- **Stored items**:

════

(** * VWAP scalper: the stateful decision engine

    A shallow embedding of the decision core of the scalper bot: the VWAP
    window (vwap.ts), the indicator library (utils/indicators.ts), the risk
    ledger (risk-manager.ts), the strategy state machine (strategy.ts) and
    the replay driver (backtest.ts).

    Modelling conventions.
    - A JavaScript [number] that the code only adds, subtracts, multiplies
      and compares is an exact rational ([Q]): rounding, overflow and the
      sign of zero are outside the model.  A quotient whose divisor may be
      zero is an [xnum], which keeps the IEEE outcomes [Infinity],
      [-Infinity] and [NaN] apart.
    - A time value is an integer number of milliseconds since the epoch
      ([Z]), as [Date.prototype.getTime] returns it.
    - [Map<string, T>] is [gmap string T].
    - [Math.random()], [Date.now()] and the log transports are effects of
      the monad [M]: two oracles of the host and an output trace.
      [logger.debug] lines are below the configured level and leave no
      output; the random draws that guard them are kept. *)

From Stdlib Require Import ZArith QArith Qround Qminmax Qabs List Bool Lia Lqa.
From stdpp Require Import base option list gmap strings.
Import ListNotations.

Local Open Scope Q_scope.

(** ** JavaScript numbers *)

Definition Qltb (x y : Q) : bool := negb (Qle_bool y x).

(** [x || d] on an optional number: [undefined] and [0] are falsy. *)
Definition num_or (x : option Q) (d : Q) : Q :=
  match x with
  | Some v => if Qeq_bool v 0 then d else v
  | None => d
  end.

(** The result of a division [a / b] of two finite numbers. *)
Inductive xnum : Type :=
  | XFin (q : Q)
  | XPosInf
  | XNegInf
  | XNaN.

Definition jsdiv (a b : Q) : xnum :=
  if Qeq_bool b 0 then
    if Qeq_bool a 0 then XNaN
    else if Qltb 0 a then XPosInf else XNegInf
  else XFin (a / b).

════

- **Exercise aim**: Repeat exactly the lines above from the one with "window (vwap.ts), the" up to and including the one with "Modelling conventions.". No other line belongs in the reply.

- **Answer below**:
    window (vwap.ts), the indicator library (utils/indicators.ts), the risk
    ledger (risk-manager.ts), the strategy state machine (strategy.ts) and
    the replay driver (backtest.ts).

    Modelling conventions.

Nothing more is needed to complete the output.